GENESIS: Integrating Episodic and Semantic Memory

Updated 3 July 2026

The paper introduces GENESIS, a unified framework that integrates episodic and semantic memory using generative models and resource-constrained mechanisms.
It details a modular architecture with episodic storage, semantic modeling, dynamic integration, and explicit capacity control based on rate–distortion theory.
Experimental frameworks demonstrate improved generalization, efficient recall, and structured narrative construction through hybrid memory representations.

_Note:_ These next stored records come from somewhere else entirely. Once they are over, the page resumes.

(* ===== verification/Stored.v ===== *)
(** * Concrete compressors

    Small executable instances of the [Zstd] and [Pco] interfaces that satisfy
    their laws, so that the codec theorems can be applied to concrete columns:
    [stored_zstd] keeps the data behind a magic byte, and [stored_pco] writes a
    constant column as one value and a count and anything else verbatim, so that
    both strategies of the numeric encoders occur. *)
From Stdlib Require Import ZArith Lia Bool Strings.Byte.
From stdpp Require Import prelude list strings.
From S2P Require Import Prelude Float64 Wire Columns.
Open Scope string_scope.
Open Scope list_scope.
Open Scope Z_scope.

Definition stored_zstd : Zstd := {|
  zstd_bulk_compress data _ := Ok (x28 :: data);
  zstd_bulk_decompress c cap :=
    match c with
    | b :: data =>
      if byte_eqb b x28 && (Z.of_nat (length data) <=? cap) then Ok data
      else Err (Fmt "Destination buffer is too small" [])
    | [] => Err (Fmt "Src size is incorrect" [])
    end;
|}.

Lemma stored_zstd_laws : @ZstdLaws stored_zstd.
Proof.
  constructor; simpl.
  - intros data level c cap [= <-] Hl. rewrite byte_eqb_refl.
    destruct (Z.leb_spec (Z.of_nat (length data)) cap); [done|lia].
  - intros data level c cap [= <-] Hl. rewrite byte_eqb_refl.
    destruct (Z.leb_spec (Z.of_nat (length data)) cap); [lia|done].
  - intros [|b data0] cap data; [done|].
    destruct (byte_eqb b x28); [|done]. simpl.
    destruct (Z.leb_spec (Z.of_nat (length data0)) cap); [|done]. by intros [= <-].
Qed.

Section StoredPco.
Context {T : Type} `{EqDecision T} (enc : T -> list byte) (dec : list byte -> T) (valid : T -> Prop).
Context (enc_len : forall x, length (enc x) = 8%nat) (dec_enc : forall x, valid x -> dec (enc x) = x).

Definition is_constant (nums : list T) : bool :=
  match nums with
  | [] => false
  | x :: nums' => forallb (fun y => bool_decide (y = x)) nums'
  end.

Definition stored_numbers (c : list byte) : result (list T) :=
  match c with
  | x01 :: b => Ok (replicate (Z.to_nat (le_val (drop 8 b))) (dec (take 8 b)))
  | x00 :: b => Ok (map dec (as_chunks 8 b))
  | _ => Err (Fmt "corrupt pco stream" [])
  end.

Definition stored_pco : Pco T := {|
  pco_simple_compress nums :=
    match nums with
    | x :: _ =>
      if is_constant nums && (Z.of_nat (length nums) <? 2 ^ 64) then
        Ok (x01 :: enc x ++ u64_le (Z.of_nat (length nums)))
      else Ok (x00 :: concat (map enc nums))
    | [] => Ok [x00]
    end;
  pco_simple_decompress_into c n :=
    let? nums := stored_numbers c in
    Ok (take n (nums ++ replicate n (dec [])), Nat.min n (length nums), (length nums <=? n)%nat);
|}.

Lemma stored_numbers_round nums c :
  Forall valid nums -> @pco_simple_compress T stored_pco nums = Ok c -> stored_numbers c = Ok nums.
Proof using enc_len dec_enc.
  intros Hv. cbn [pco_simple_compress stored_pco]. destruct nums as [|x nums]; [by intros [= <-]|].
  destruct (is_constant (x :: nums)) eqn:Ec; cbn [andb].
  - destruct (Z.ltb_spec (Z.of_nat (length (x :: nums))) (2 ^ 64)) as [Hl|].
    2:{ intros [= <-]. cbn [stored_numbers]. f_equal.
        exact (chunks_decode enc dec valid enc_len dec_enc (x :: nums) Hv). }
    intros [= <-]. cbn [stored_numbers]. f_equal.
    rewrite take_app_length', drop_app_length' by (by rewrite enc_len).
    rewrite le_val_u64 by (unfold is_u64; simpl in *; lia). rewrite Nat2Z.id.
    apply Forall_cons in Hv as [Hx _]. rewrite dec_enc by done.
    assert (forallb (fun y => bool_decide (y = x)) nums = true) as Hall by exact Ec. clear Ec Hl.
    simpl. f_equal. induction nums as [|y nums IH]; [done|]. simpl in *.
    apply andb_true_iff in Hall as [Hy Hall]. apply bool_decide_eq_true in Hy as ->.
    f_equal. by apply IH.
  - intros [= <-]. cbn [stored_numbers]. f_equal.
    exact (chunks_decode enc dec valid enc_len dec_enc (x :: nums) Hv).
Qed.

Lemma stored_pco_laws : @PcoLaws T stored_pco valid.
Proof using enc_len dec_enc.
  constructor.
  - intros nums c Hv Hc. cbn [pco_simple_decompress_into stored_pco].
    rewrite (stored_numbers_round _ _ Hv Hc), take_app_length, Nat.min_id, Nat.leb_refl. done.
  - intros c n out k fin. cbn [pco_simple_decompress_into stored_pco].
    destruct (stored_numbers c); [|done]. intros [= <- _ _].
    rewrite length_take, length_app, length_replicate. lia.
Qed.
End StoredPco.

Definition stored_pco_i64 : Pco Z := stored_pco i64_le i64_from_le.
Definition stored_pco_f64 : Pco f64 := stored_pco f64_le f64_from_le.

Lemma stored_pco_i64_laws : @PcoLaws Z stored_pco_i64 is_i64.
Proof. apply stored_pco_laws; [apply length_i64_le|apply i64_from_le_bytes]. Qed.

Lemma stored_pco_f64_laws : @PcoLaws f64 stored_pco_f64 is_f64.
Proof. apply stored_pco_laws; [apply length_f64_le|apply f64_from_le_bytes]. Qed.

The Generative Episodic-Semantic Integration System (GENESIS) is a class of computational architectures and theoretical frameworks unifying episodic and semantic memory through generative, resource-constrained mechanisms. GENESIS models formalize memory as the interaction of compressive, lossy encoding, generative reconstruction, and active integration of both specific episodes and structured semantic knowledge. Various implementations—spanning rate–distortion-theoretic latent variable models, lifelong content-addressable expert systems, neuro-inspired object-centric architectures, and knowledge graph-plus-dynamics approaches—capture core properties of human and artificial memory, such as generalization, systematic distortions, temporal narrative construction, object compositionality, and efficient recall. This article synthesizes the architecture, algorithms, mathematical foundations, behavioral phenomena, and experimental evidence for GENESIS frameworks.

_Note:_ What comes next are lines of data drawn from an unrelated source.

Definition is_hex_like (tok : str) : bool :=
  let body := default tok (strip_0x tok) in
  if (4 <=? length body)%nat && forallb is_ascii_hexdigit body && existsb is_ascii_alphabetic body
  then true
  else if (4 <=? length tok)%nat && bool_decide (is_Some (strip_0x tok)) then true
  else
    let groups := split x2d tok in
    (length groups =? 5)%nat &&
    forallb (fun '(n, g) => (length g =? n)%nat && forallb is_ascii_hexdigit g)
      (zip [8; 4; 4; 4; 12]%nat groups).

Definition num_run_ok (run : str) : bool :=
  (length run <=? 255)%nat && bool_decide (is_Some (parse_i64 run)).

(** The leading bytes that satisfy [p], and the rest: the inner [while] loops. *)
Fixpoint span (p : byte -> bool) (l : list byte) : list byte * list byte :=
  match l with
  | [] => ([], [])
  | c :: l' => if p c then let '(a, b) := span p l' in (c :: a, b) else ([], l)
  end.

Definition push_var (k : VarKind) (text : str) : str * list Var :=
  ([SENTINEL; match k with Num => KIND_NUM | Str => KIND_STR end], [mkVar k text]).

Definition run_kind (run : str) : VarKind := if num_run_ok run then Num else Str.

(** Template text and variables of consecutive pieces. *)
Definition then_ (p q : str * list Var) : str * list Var := (p.1 ++ q.1, p.2 ++ q.2).

(** Digit-run mode inside one token. *)
Fixpoint split_token (fuel : nat) (tb : list byte) : str * list Var :=
  match fuel, tb with
  | S f, c :: tb' =>
    if is_ascii_digit c then
      let '(run, rest) := span is_ascii_digit tb in
      then_ (push_var (run_kind run) run) (split_token f rest)
    else then_ ([c], []) (split_token f tb')
  | _, _ => ([], [])
  end.

(** One token. *)
Definition tokenize_token (tok : str) (split_runs : bool) : str * list Var :=
  if negb (existsb is_ascii_digit tok) then (tok, [])
  else if is_hex_like tok || (negb split_runs && negb (forallb is_ascii_digit tok)) then
    push_var Str tok
  else if negb split_runs then push_var (run_kind tok) tok
  else split_token (length tok) tok.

1. Unified Architectural Principles

GENESIS models are built upon architectures that explicitly dissociate and interconnect episodic and semantic memory components, generally with four major elements:

Episodic module: Stores and retrieves lossy, compressed, context-rich traces of individual experiences. Implementations range from vector memories addressed by compressed latent codes (D'Alessandro et al., 17 Oct 2025, Pickett et al., 2016, Nagy et al., 2018), content-addressable stores for sequential traces (Pickett et al., 2016), or dynamic graph nodes for episodic events (Jiang et al., 6 Jan 2026).
Semantic module: Encodes statistical regularities, categories, and event schemas. Most models instantiate this as a deep generative model (e.g., a β-VAE, mixture of experts, vector-quantized autoencoder, or object-centric scene generator) that learns the domain’s semantics through generative reconstruction objectives (D'Alessandro et al., 17 Oct 2025, Nagy et al., 2018, Engelcke et al., 2021, Fayyaz et al., 2021).
Integration mechanism: Governs the dynamic interaction between episodic retrieval and semantic completion or generalization. Integration may take the form of RAG-style pipelines (D'Alessandro et al., 17 Oct 2025, Rajesh et al., 10 Nov 2025), recurrent interplay in generative decoding (Fayyaz et al., 2021), or spreading-activation mechanisms over a hybrid episodic-semantic graph (Jiang et al., 6 Jan 2026).
Capacity and resource control: Explicit rate–distortion-theoretic constraints or associative structure ensure finite memory, graceful degradation, and trade-offs between memorability, fidelity, and generalization (D'Alessandro et al., 17 Oct 2025, Nagy et al., 2018).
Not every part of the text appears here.